INFORMATION GIVEN:
--- START ---

Definition fetch_education_data (authenticated : bool) (soup : tag)
  : result (list Education.data) :=
  _ <- _validate_authentication authenticated ;;
  _fetch_arbitrary_data soup parse_education ".education-section".

Definition fetch_certification_data (authenticated : bool) (soup : tag)
  : result (list Certification.data) :=
  _ <- _validate_authentication authenticated ;;
  _fetch_arbitrary_data soup parse_certification ".certification-section".

Definition fetch_about_data (authenticated : bool) (soup : tag)
  : result (list pystr) :=
  _ <- _validate_authentication authenticated ;;
  _fetch_arbitrary_data soup (fun t => Ok (parse_about t)) ".pv-about-section".

End Crawler.

Import Crawler.

(** ** Crawler._expand_items against the live page *)

Module Expander.

(** [sys.setrecursionlimit(100)] in [BaseCrawler.__init__]. *)
Definition recursion_limit : nat := 100.

(** The nested calls the interpreter still admits below a caller that
    runs at stack depth [depth]. *)
Definition frames_at (depth : nat) : nat := recursion_limit - depth.

(** [a == 'true'] for the value of [get_attribute], [None] when the
    attribute is absent. *)
Definition is_true (a : option string) : bool :=
  match a with
  | Some s => String.eqb s "true"
  | None => false
  end.

(** What the crawler asks of the browser, in the order it asks. *)
Inductive event (webelement : Type) :=
| Scanned
| Clicked (e : webelement).

Arguments Scanned {webelement}.
Arguments Clicked {webelement} e.

(** The live page and the requests made so far. *)
Record state (world webelement : Type) := State {
  page : world;
  log : list (event webelement)
}.

Arguments State {world webelement} page log.
Arguments page {world webelement} s.
Arguments log {world webelement} s.

(** [EC.element_to_be_clickable(element)] builds a condition object; the
    source tests the object and never calls it, and an object that
    defines neither [__bool__] nor [__len__] is true. *)
Inductive condition (webelement : Type) :=
| element_to_be_clickable (e : webelement).

Arguments element_to_be_clickable {webelement} e.

Definition condition_truth {webelement : Type} (c : condition webelement) : bool := true.

(** A call made in Python takes a frame of the interpreter: with none
    left the call raises [RecursionError], otherwise what is called runs
    with one frame fewer. *)
Definition python_call {A : Type} (frames : nat) (body : nat -> result A)
  : result A :=
  match frames with
  | O => Raise RecursionError
  | S inner => body inner
  end.

Section Driver.
Variables world webelement : Type.

(** What [section.find_elements_by_class_name(element_class)],
    [element.get_attribute(name)] and [element.click()] do once they
    are entered, given the frames that are left to them. *)
Variable find_elements_by_class_name :
  nat -> world -> webelement -> string -> result (list webelement).
Variable get_attribute :
  nat -> world -> webelement -> string -> result (option string).
Variable click : nat -> world -> webelement -> result world.

(** The four calls [_expand_items] makes besides the one to itself, made
    with [frames] frames left. *)
Definition call_find (frames : nat) (w : world) (section : webelement)
    (element_class : string) : result (list webelement) :=
  python_call frames (fun inner =>
    find_elements_by_class_name inner w section element_class).

Definition call_get_attribute (frames : nat) (w : world) (element : webelement)
    (name : string) : result (option string) :=
  python_call frames (fun inner => get_attribute inner w element name).

Definition call_condition (frames : nat) (element : webelement)
  : result (condition webelement) :=
  python_call frames (fun _ => Ok (element_to_be_clickable element)).

Definition call_click (frames : nat) (w : world) (element : webelement)
  : result world :=
  python_call frames (fun inner => click inner w element).

(** The [try] inside the loop, run with [frames] frames left; [None] is
    normal completion, and a stale element is passed over. *)
Definition visit (frames : nat) (st : state world webelement)
    (element : webelement) : state world webelement * option exn :=
  match call_get_attribute frames (page st) element "aria-expanded" with
  | Raise StaleElementReferenceException => (st, None)
  | Raise e => (st, Some e)
  | Ok a =>
      if negb (is_true a) then
        match call_condition frames element with
        | Raise StaleElementReferenceException => (st, None)
        | Raise e => (st, Some e)
        | Ok c =>
            if condition_truth c then
              let asked := log st ++ [Clicked element] in
              match call_click frames (page st) element with
              | Ok w => (State w asked, None)
              | Raise StaleElementReferenceException =>
                  (State (page st) asked, None)
              | Raise e => (State (page st) asked, Some e)
              end
            else (st, None)
        end
      else (st, None)
  end.

(** [for element in elements] *)
Fixpoint scan (frames : nat) (st : state world webelement)
    (elements : list webelement) : state world webelement * option exn :=
  match elements with
  | [] => (st, None)
  | element :: rest =>
      match visit frames st element with
      | (st', None) => scan frames st' rest
      | (st', Some e) => (st', Some e)
      end
  end.

(** [_expand_items] when the interpreter admits [frames] more calls:
    with none left the call itself raises [RecursionError], which the
    calling frame catches and returns on; once entered, one frame fewer
    is left for the calls it makes. *)
Fixpoint _expand_items (frames : nat) (st : state world webelement)
    (section : webelement) (element_class : string)
  : state world webelement * option exn :=
  match frames with
  | O => (st, Some RecursionError)
  | S deeper =>
      match call_find deeper (page st) section element_class with
      | Raise e => (st, Some e)
      | Ok elements =>
          match scan deeper (State (page st) (log st ++ [Scanned])) elements with
          | (st', Some e) => (st', Some e)
          | (st', None) =>
              match _expand_items deeper st' section element_class with
              | (st'', Some RecursionError) => (st'', None)
              | outcome => outcome
              end
          end
      end
  end.
Lemma sorted_by_perm (h : store) (l : list loc) : Permutation (sorted_by h l) l.
Proof.
  induction l as [|q l IH]; [reflexivity|].
  cbn [sorted_by fold_right]. fold (sorted_by h l).
  rewrite insert_by_perm. now constructor.
Qed.

Lemma insert_by_sorted (h : store) (q : loc) (l : list loc) :
  StronglySorted (content_le h) l -> StronglySorted (content_le h) (insert_by h q l).
Proof.
  induction l as [|q' l IH]; intros Hs; [repeat constructor|].
  cbn [insert_by]. apply StronglySorted_inv in Hs as [Hs Hq].
  destruct (list_leb (content h q) (content h q')) eqn:E.
  - constructor; [now constructor|].
    constructor; [exact E|].
    eapply Forall_impl; [|exact Hq]. intros r Hr.
    unfold content_le in *. eapply list_leb_trans; eauto.
  - constructor; [now apply IH|].
    eapply Permutation_Forall; [symmetry; apply insert_by_perm|].
    constructor; [now apply list_leb_total|exact Hq].
Qed.

Lemma sorted_by_sorted (h : store) (l : list loc) :
  StronglySorted (content_le h) (sorted_by h l).
Proof.
  induction l as [|q l IH]; [constructor|].
  cbn [sorted_by fold_right]. fold (sorted_by h l). now apply insert_by_sorted.
Qed.

End HeapOrder.
(** The invocation is on record: the state is not the one before the
    call. *)
Lemma operation_raised_state operation st res e ty bev :
  operation_raised operation st (res, st) e ty bev -> False.
Proof.
  intros H. apply operation_raised_facts in H as (_ & _ & Htr & a & b & Hnew & _).
  rewrite Hnew in Htr. apply (f_equal length) in Htr.
  rewrite !length_app in Htr. simpl in Htr. lia.
Qed.

(** C1, as the code has it (line 77): for two handles the hard
    incompatible-layout failure is raised, before anything is invoked or
    changed, exactly when the second operand is split and the first is not
    split along that same axis, an unsplit first operand included. When
    the second operand is unsplit or the split axes match and the global
    shapes broadcast, the call reaches the element-wise operation on the
    local buffers: it returns a new handle of the broadcast shape, unless
    the operation itself raises. *)
Theorem binary_op_layout_guard operation st l1 l2 (a1 a2 : DNDarray) :
  heap st !! l1 = Some a1 -> heap st !! l2 = Some a2 ->
  well_formed a1 -> well_formed a2 ->
  (binary_op operation (PyRef l1) (PyRef l2) st = (Raise NotImplementedError, st)
     <-> split a2 <> None /\ split a2 <> split a1) /\
  (forall s,
      split a2 = None \/ split a2 = split a1 ->
      stride_tricks.broadcast_shape (gshape a1) (gshape a2) = Ok s ->
      (exists r,
         produced operation st (binary_op operation (PyRef l1) (PyRef l2) st) r
           (bcast_events first_operator l1 a1 ++ bcast_events second_operator l2 a2) /\
         gshape r = s /\ split r = split a1) \/
      (exists e,
         operation_raised operation st (binary_op operation (PyRef l1) (PyRef l2) st) e
           (dtype a1)
           (bcast_events first_operator l1 a1 ++ bcast_events second_operator l2 a2))).
Proof.
  intros H1 H2 Hwf1 Hwf2. split.
  - destruct (decide (split a2 = None \/ split a2 = split a1)) as [Hg | Hg].
    + split; [|intros [? ?]; destruct Hg; done].
      destruct (stride_tricks.broadcast_shape (gshape a1) (gshape a2)) as [s | e] eqn:Hbs.
      * destruct (binary_op_handles operation st l1 l2 a1 a2 s H1 H2 Hwf1 Hwf2 Hg Hbs)
          as [(r & Hr & _) | (e & He)].
        -- apply produced_ok in Hr as [st' Hr]. rewrite Hr. done.
        -- intros Heq. rewrite Heq in He. by apply operation_raised_state in He.
      * erewrite binary_op_not_broadcastable by eauto. done.
    + erewrite binary_op_other_splittings by eauto. split; [|done].
      intros _. split; intros ?; apply Hg; [by left | by right].
  - intros s Hg Hbs.
    destruct (binary_op_handles operation st l1 l2 a1 a2 s H1 H2 Hwf1 Hwf2 Hg Hbs)
      as [(r & Hr & ? & ? & ? & _) | (e & He)]; [left | right]; eauto.
Qed.

(** The type of the result is the type of the operand that keeps its
    type, and the operation runs on buffers of that type. *)
Lemma binary_op_dtype operation (t1 t2 : pyvalue) st v st' :
  Forall well_formed (heap st) ->
  binary_op operation t1 t2 st = (Ok v, st') ->
  exists r ty,
    v = PyRef (length (heap st)) /\ heap st' !! length (heap st) = Some r /\
    kept_dtype st t1 t2 = Some ty /\ dtype r = ty /\
    applied_in ty (new_events st st').
Proof.
  intros Hwf Hok.
  destruct (binary_op_cases operation t1 t2 st Hwf)
    as [e Hraise _ | r ty _ Hkept Hr Hd | l1 l2 a1 a2 s r -> -> H1 H2 _ _ Hr _ Hd _
        | e ty _ _ He | l1 l2 a1 a2 s e -> -> _ _ _ _ He].
  - congruence.
  - rewrite Hok in Hr.
    destruct (produced_facts _ _ _ _ _ _ Hr) as (-> & Hl & _ & ev & Hnew & Hev).
    exists r, ty. repeat (split; [done|]). rewrite Hnew, Hd in *.
    intros a b. destruct Hev as [-> | (a' & b' & -> & ? & ?)]; simpl.
    + by rewrite elem_of_nil.
    + rewrite list_elem_of_singleton. by intros [= -> ->].
  - rewrite Hok in Hr.
    destruct (produced_facts _ _ _ _ _ _ Hr) as (-> & Hl & _ & ev & Hnew & Hev).
    exists r, (dtype a1). split; [done|]. split; [done|].
    split; [by unfold kept_dtype; simpl; rewrite H1|]. split; [done|].
    rewrite Hnew, <- app_assoc. apply applied_in_bcast_events. by rewrite <- Hd.
  - rewrite Hok in He. by apply operation_raised_facts in He as [? _].
  - rewrite Hok in He. by apply operation_raised_facts in He as [? _].
Qed.

Lemma promote_types_le ty1 ty2 :
  types.type_rank ty2 <= types.type_rank ty1 -> types.promote_types ty1 ty2 = ty1.
Proof.
  intros Hle. unfold types.promote_types.
  destruct (Nat.ltb_spec (types.type_rank ty1) (types.type_rank ty2)); [lia | done].
Qed.

Lemma type_rank_inj ty1 ty2 : types.type_rank ty1 = types.type_rank ty2 -> ty1 = ty2.
Proof. by destruct ty1, ty2. Qed.

Lemma promote_types_ge ty1 ty2 :
  types.type_rank ty1 <= types.type_rank ty2 -> types.promote_types ty1 ty2 = ty2.
Proof.
  intros Hle. unfold types.promote_types.
  destruct (Nat.ltb_spec (types.type_rank ty1) (types.type_rank ty2)); [done|].
  apply type_rank_inj. lia.
Qed.

(** C2, as the code has it (lines 61-62, 105-106, 111 and 125): which
    operand is cast is decided by position. A scalar against an array
    handle is cast to the element type of the array, whatever the ranks,
    and the result carries the type of the array. Whenever the operand
    cast by position (the first one when it is a scalar, the second one
    otherwise) is not the higher ranked one, it is cast to the promoted
    type, the operation runs on buffers of the promoted type and the
    returned handle carries it. *)
Theorem binary_op_result_type operation (t1 t2 : pyvalue) st ty1 ty2 v st' :
  Forall well_formed (heap st) ->
  operand_dtype st t1 = Some ty1 -> operand_dtype st t2 = Some ty2 ->
  binary_op operation t1 t2 st = (Ok v, st') ->
  exists l r, v = PyRef l /\ heap st' !! l = Some r /\
    (np_isscalar t1 = true -> np_isscalar t2 = false ->
       dtype r = ty2 /\ applied_in ty2 (new_events st st')) /\
    (np_isscalar t1 = false -> np_isscalar t2 = true ->
       dtype r = ty1 /\ applied_in ty1 (new_events st st')) /\
    (np_isscalar t1 = false -> types.type_rank ty2 <= types.type_rank ty1 ->
       dtype r = types.promote_types ty1 ty2 /\
       applied_in (types.promote_types ty1 ty2) (new_events st st')) /\
    (np_isscalar t1 = true -> types.type_rank ty1 <= types.type_rank ty2 ->
       dtype r = types.promote_types ty1 ty2 /\
       applied_in (types.promote_types ty1 ty2) (new_events st st')).
Proof.
  intros Hwf Hty1 Hty2 Hok.
  destruct (binary_op_dtype operation t1 t2 st v st' Hwf Hok)
    as (r & ty & -> & Hl & Hkept & Hd & Happ).
  exists (length (heap st)), r. split; [done|]. split; [done|].
  unfold kept_dtype in Hkept.
  split; [|split; [|split]]; intros Hs1 Hs2; rewrite Hs1 in Hkept;
    rewrite ?(promote_types_le _ _ Hs2), ?(promote_types_ge _ _ Hs2);
    simplify_eq; done.
Qed.
(* ===== verification/Prelude.v ===== *)
(** * drevo: a verification development of the embedded graph database

    drevo is an embedded property-graph database in Rust: a native engine that
    keeps the whole graph in memory and makes it durable with a write-ahead log
    ([src/drevo-core]), a Cypher front end, a Bolt and HTTP server with users
    and roles ([src/src], [src/drevo-auth]), and a stand-alone multi-version
    store.  The definitions of this library translate the code function by
    function, under its names; the theorems state what the code promises.

    ** Files and what they model

    - [Prelude]: results, state-and-error computations, locks, machine integers
      and shared lemmas.
    - Multi-version store ([src/src/mvcc]): [MvccTransaction] (commit log,
      snapshots, reader registry), [MvccStore] (version chains, checked writes,
      vacuum), [MvccIsolation] (handles at three isolation levels, retry loops,
      a collector cycle).  Readers that are registered see the same data again
      whatever else runs, and the collector removes only what nobody can see.
    - Replicated data and containers ([src/drevo-core]): [Crdt] (hybrid clock,
      last-writer-wins maps and sets converge), [DenseMap] (chunked map and id
      set refine finite maps and sets), [Levenshtein], [Csr].
    - Native engine ([src/drevo-core/src/native.rs], [conflict.rs], [model.rs],
      [dump.rs]): [NativeModel] (data, log operations, constraints), [Native]
      (the graph state [Inner] and its operations, replay, compaction),
      [NativeInv] and [NativeOps] (its invariant and what every operation
      guarantees), [Conflict] (conflict sets and history), [NativeSpec] and
      [NativeRecovery] (reads, constraints, replay and compaction), [NativeTx]
      (the engine: direct writes, batches, transactions, two-phase commit, the
      change feed, import), [NativeMerge], [NativeEngine], [NativeEngineSteps]
      (every reachable state), [NativePrepared] (a prepared transaction keeps
      what it needs until it is resolved) and [NativeTxSpec] (the engine's claims
      and where they end).
      [GroupCommit] models the commit queue, its elected leader and the condition
      variable the others sleep on thread by thread, between which file
      operations may fail; [Sequence] the
      reservations of sequence values across restarts ([sequence.rs]).
      [Replication] adds the causal stamps, tombstones and deltas by which
      peers exchange writes ([delta.rs]); [ReplicationSpec] shows that a merge
      is last-writer-wins and that peers which pull from each other agree.
    - Files ([src/drevo-core]): [Encryption] (sealed files and records,
      [encryption.rs], [sealed_file.rs]), [WalCompact] and [WalFormat] (the
      encodings of a log record, frames and their checksum, replay in chunks,
      [wal_format.rs]), [WalReplay] (chunked replay is reading the whole),
      [WalRecovery] (a log cut anywhere gives back what is whole in it),
      [WalFile] (a store's log across openings, failed writes and crashes,
      [native.rs]) and [WalTailer] (following a log, [replica.rs]).
    - Cypher front end ([src/src/cypher]): [CypherLexer] ([lexer.rs]) and
      [CypherTokens] (the lexical grammar the lexer decides, errors in their
      place, printed tokens read back), [CypherAst] ([ast.rs]), [CypherParser]
      ([parser.rs], every clause and expression) and [CypherTotal] (the parser
      answers on any source).  [CypherGrammar] is a grammar of expressions and
      patterns apart from the parser; [CypherReads], [CypherRecognise] and
      [CypherQueries] show that a phrase of the grammar is read to its tree,
      for expressions and for queries that match, unwind, project and delete.
      [CypherRegex] is the engine of [=~] ([regex.rs]); [CypherRegexSpec] shows
      what its matcher decides, [CypherRegexPrint] that patterns print and parse.
    - Cypher executor ([src/src/cypher/executor.rs]), for the queries that read:
      [CypherValue] (values, errors, operators), [CypherPipeline] ([RETURN],
      [WITH], [UNWIND], groups, sorts, [TopK] and the caps of a [MATCH]),
      [CypherFunctions] (the scalar functions), [CypherMatch] (patterns, their
      candidates, what a [WHERE] pushes down), [CypherEval] and
      [CypherAggregate] (expressions on a row and over a group),
      [CypherValidate] (the sweep before a query runs), [CypherShortest]
      (shortest paths) and [CypherRun] (the clauses, [UNION], the count without
      rows).  What they promise is in [CypherNumbers] and [CypherOperators]
      (integers in doubles, three-valued connectives, slices), [CypherOrder]
      (the order of values, sorts, the heap), [CypherCaps] and [CypherRunSpec]
      (the rows a cap leaves out change no answer), [CypherFunctionsSpec]
      (errors, [range], the calendar), [CypherEvalSpec] (list predicates),
      [CypherAggregateSpec] (groups, [min] and [max]), [CypherAnswers] (an
      expression that passes the sweep is answered) and [CypherCount] (the
      count without rows is the count of the rows).
    - Bolt ([src/src/bolt]): [WireBytes] (big-endian integers, UTF-8, byte
      order), [PackStream] (encoder and decoder), [Framing] (chunked messages
      over an unreliable reader, version negotiation).
    - Access control ([src/drevo-auth], [src/src/security.rs], the guards of
      [src/src/cypher/executor.rs]): [Privileges] (types, wildcards, the
      decision), [SecurityContext] (compiled privileges and their shared cache,
      guards of writes and procedures), [ReadFilter] (what a user sees of rows),
      [AuthCatalog] and [AuthManager] (users, roles, logins, sessions),
      [ContextCache] (contexts reused until the catalog changes),
      [PrivilegeCommands] (reading and writing [GRANT], [DENY] and [REVOKE]).

    ** How the parts interact

    [NativeTx] calls [Native] for the effect of operations, [Conflict] to
    classify a commit and appends to the log that [NativeRecovery] replays; the
    finite maps of [Native] are the ones [DenseMap] refines.  The operations
    [WalRecovery] gets back from bytes are those [NativeRecovery] replays.  A peer of
    [Replication] is an engine of [NativeTx] with the clock and version vectors
    of [Crdt]; [ReplicationSpec] reads its nodes as a map of [Crdt].  A statement of a
    signed-in user obtains its context from [ContextCache], which compiles it
    from the catalog of [AuthManager]; [SecurityContext] guards its writes and
    [ReadFilter] its rows through the class [Viewer], which the decisions of
    [Privileges] implement.  The executor runs the trees [CypherParser] reads, over
    the classes [GraphEngine] (the engine's reads), [View] (what the user sees),
    [Indexes] and [Cardinality].

    ** Effects, fuel and bounds

    Fallible code returns [result]; code that mutates and fails is [ST].  Code
    that several threads run is a step function over a shared state, one step
    per critical section or file operation, and the theorems quantify over every
    schedule.  A loop without a structural measure takes fuel, and a theorem or
    lemma says the fuel given suffices: replay of nested log operations their
    size, decoding the length of the input plus one, wildcards the product of
    the lengths, retry loops the number of attempts.  Integers keep their width
    where it matters: the clock and counters saturate or wrap as the code does.
    The reachable engine states are those direct writes, batches, imports,
    transactions, two-phase commit and schema changes lead to while the counters
    of ids and interned kinds have not run out ([roomy]); what happens at the last
    id is stated apart ([largest_id_wraps_counter]), as is what the operations a
    follower takes from its leader ([apply_wal_ops]) do to a prepared transaction
    ([replicated_delete_breaks_prepared]).  The collector of the multi-version
    store reads its horizon in one step and sweeps in a later one.

    Replay of a log file has fuel for every byte and every call of its reader,
    the lexer for every character, a loop of the parser for every token left,
    its expressions for the 64 levels they may nest.  Evaluation has fuel for the
    depth of the expression and of what is pushed down; where that holds a
    pattern itself no fuel may be enough ([self_seek_diverges]).

    Parameters stand for code that is not in the repository: the text of JSON
    values ([JsonText]), the serializers and compressor of log records ([Libs]),
    the Unicode classes of characters and the text of floats ([Chars]), the
    elementary functions ([Libm]) and the clock, random numbers and case tables
    of the machine ([Machine]), the authenticated cipher ([Aead]), Argon2
    ([Hasher]), random salts and tokens, the system clock and whether a write to
    disk succeeds.  The functions of Cypher that reach other components
    ([similar], [keywords], sequences) are the parameter [Outside].

    ** What is not modelled

    In [NativeTx] the commit of a direct write and its log record are one step,
    and the log is one whole history; the interleaving of the two is shown by
    the theorems on inverted log order, and that of the queue by [GroupCommit].
    Not modelled are the Cypher planner; of the executor the clauses that write,
    [CALL], [SEARCH] and [FOREACH], the procedures, time limits and the
    conversion of results to JSON; secondary and full-text indexes, vector search and
    graph algorithms in floating point, the stamp log, backups, the feed-following
    replica, change-data-capture sinks,
    auditing and identity providers, and the network and foreign-function
    layers. *)
From Stdlib Require Export ZArith Lia.
From stdpp Require Export base tactics gmap sorting strings fin_maps option.
From stdpp Require Export list_basics list_relations list_monad list_misc list.

#[global] Set Default Proof Using "Type".

(** ** Fallible results

    Rust's [Result<A, E>].  [?] is the bind of this monad, written with
    stdpp's [x ← c; k]. *)
Inductive result (E A : Type) : Type :=
| Ok (a : A)
| Err (e : E).
Arguments Ok {E A} a.
Arguments Err {E A} e.

#[global] Instance result_ret E : MRet (result E) := fun A a => Ok a.
#[global] Instance result_bind E : MBind (result E) := fun A B f r =>
  match r with Ok a => f a | Err e => Err e end.
#[global] Instance result_fmap E : FMap (result E) := fun A B f r =>
  match r with Ok a => Ok (f a) | Err e => Err e end.

Definition is_ok {E A} (r : result E A) : bool :=
  match r with Ok _ => true | Err _ => false end.

Definition ok_or {E A} (e : E) (o : option A) : result E A :=
  match o with Some a => Ok a | None => Err e end.

#[global] Instance result_eq_dec {E A} `{!EqDecision E, !EqDecision A} :
  EqDecision (result E A).
Proof. solve_decision. Defined.

(** ** Stateful fallible computations

    A method [fn f(&mut self, ..) -> Result<A, E>] is a function from the
    state to the state it leaves behind and its result.  An [Err] keeps the
    state the body had reached: nothing is rolled back implicitly. *)
Definition ST (S E A : Type) : Type := S -> S * result E A.

Definition st_ret {S E A} (a : A) : ST S E A := fun s => (s, Ok a).
Definition st_bind {S E A B} (m : ST S E A) (f : A -> ST S E B) : ST S E B := fun s =>
  match m s with
  | (s', Ok a) => f a s'
  | (s', Err e) => (s', Err e)
  end.

Declare Scope st_scope.
Delimit Scope st_scope with st.
Notation "'let!' x := m 'in' k" := (st_bind m (fun x => k))
  (at level 10, x pattern, m at level 100, k at level 200) : st_scope.
#[global] Open Scope st_scope.

Definition st_get {S E} : ST S E S := fun s => (s, Ok s).
Definition st_put {S E} (s' : S) : ST S E unit := fun _ => (s', Ok tt).
Definition st_err {S E A} (e : E) : ST S E A := fun s => (s, Err e).
Definition st_lift {S E A} (r : result E A) : ST S E A := fun s => (s, r).

(** ** Locks

    [std::sync::RwLock] / [Mutex]: the protected value and the poison flag a
    panicking writer leaves behind. *)
Record Lock (A : Type) : Type := mkLock { poisoned : bool; contents : A }.
Arguments mkLock {A} _ _.
Arguments poisoned {A} _.
Arguments contents {A} _.

(** ** Machine integers *)
Definition u8_max : Z := 2 ^ 8 - 1.
Definition u16_max : Z := 2 ^ 16 - 1.
Definition u32_max : Z := 2 ^ 32 - 1.
Definition u64_max : Z := 2 ^ 64 - 1.
Definition i64_min : Z := - 2 ^ 63.
Definition i64_max : Z := 2 ^ 63 - 1.

Definition is_u32 (x : Z) : Prop := (0 <= x <= u32_max)%Z.
Definition is_u64 (x : Z) : Prop := (0 <= x <= u64_max)%Z.
Definition is_i64 (x : Z) : Prop := (i64_min <= x <= i64_max)%Z.

(** [i64::saturating_add], [i64::checked_add] and the [u32]/[u64] ones. *)
Definition sat_i64 (x : Z) : Z := Z.max i64_min (Z.min i64_max x).
Definition checked_i64 (x : Z) : option Z :=
  if bool_decide (i64_min <= x <= i64_max)%Z then Some x else None.
Definition checked_u32 (x : Z) : option Z :=
  if bool_decide (0 <= x <= u32_max)%Z then Some x else None.
Definition sat_u64 (x : Z) : Z := Z.max 0 (Z.min u64_max x).

(** Two's complement wrap-around of a release build. *)
Definition wrap_i64 (x : Z) : Z := ((x + 2 ^ 63) mod 2 ^ 64 - 2 ^ 63)%Z.
Definition wrap_u64 (x : N) : N := (x mod 2 ^ 64)%N.

(** ** Least element of a list of integers: [Iterator::min] *)
Definition min_opt (l : list Z) : option Z :=
  foldr (fun x acc => Some (match acc with None => x | Some y => Z.min x y end)) None l.

Lemma min_opt_None (l : list Z) : min_opt l = None <-> l = [].
Proof. destruct l; simpl; split; congruence. Qed.

Lemma min_opt_Some (l : list Z) (m : Z) :
  min_opt l = Some m <-> m ∈ l /\ (forall x, x ∈ l -> (m <= x)%Z).
Proof.
  revert m. induction l as [|a l IH]; intros m; simpl.
  { split; [done|]. intros [H _]. by apply not_elem_of_nil in H. }
  destruct (min_opt l) as [y|] eqn:E.
  - destruct (proj1 (IH y) eq_refl) as [Hy Hle].
    split.
    + intros [= <-]. split.
      * destruct (Z.min_spec a y) as [[_ ->]|[_ ->]]; set_solver.
      * intros x [->|Hx]%elem_of_cons; [lia|]. specialize (Hle x Hx). lia.
    + intros [[->|Hm]%elem_of_cons Hall]; f_equal.
      * specialize (Hall y ltac:(set_solver)). lia.
      * specialize (Hle m Hm). pose proof (Hall a ltac:(set_solver)).
        pose proof (Hall y ltac:(set_solver)). lia.
  - apply min_opt_None in E as ->. split.
    + intros [= <-]. split; [set_solver|]. intros x Hx. set_solver by lia.
    + intros [Hm _]. set_solver.
Qed.

Lemma filter_rev {A} (P : A -> Prop) `{!forall x, Decision (P x)} (l : list A) :
  filter P (rev l) = rev (filter P l).
Proof.
  induction l as [|x l IH]; [done|]. simpl. rewrite filter_app, IH, !filter_cons.
  rewrite filter_nil. case_decide; simpl; [done|]. by rewrite app_nil_r.
Qed.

--- END ---

EXERCISE DETAILS:
Within the listing above, locate the line containing "page : world;" and the line containing "[element.get_attribute(name)] and [element.click()]". Reproduce those two lines and all lines between them exactly, with nothing added.

YOUR RESPONSE:
  page : world;
  log : list (event webelement)
}.

Arguments State {world webelement} page log.
Arguments page {world webelement} s.
Arguments log {world webelement} s.

(** [EC.element_to_be_clickable(element)] builds a condition object; the
    source tests the object and never calls it, and an object that
    defines neither [__bool__] nor [__len__] is true. *)
Inductive condition (webelement : Type) :=
| element_to_be_clickable (e : webelement).

Arguments element_to_be_clickable {webelement} e.

Definition condition_truth {webelement : Type} (c : condition webelement) : bool := true.

(** A call made in Python takes a frame of the interpreter: with none
    left the call raises [RecursionError], otherwise what is called runs
    with one frame fewer. *)
Definition python_call {A : Type} (frames : nat) (body : nat -> result A)
  : result A :=
  match frames with
  | O => Raise RecursionError
  | S inner => body inner
  end.

Section Driver.
Variables world webelement : Type.

(** What [section.find_elements_by_class_name(element_class)],
    [element.get_attribute(name)] and [element.click()] do once they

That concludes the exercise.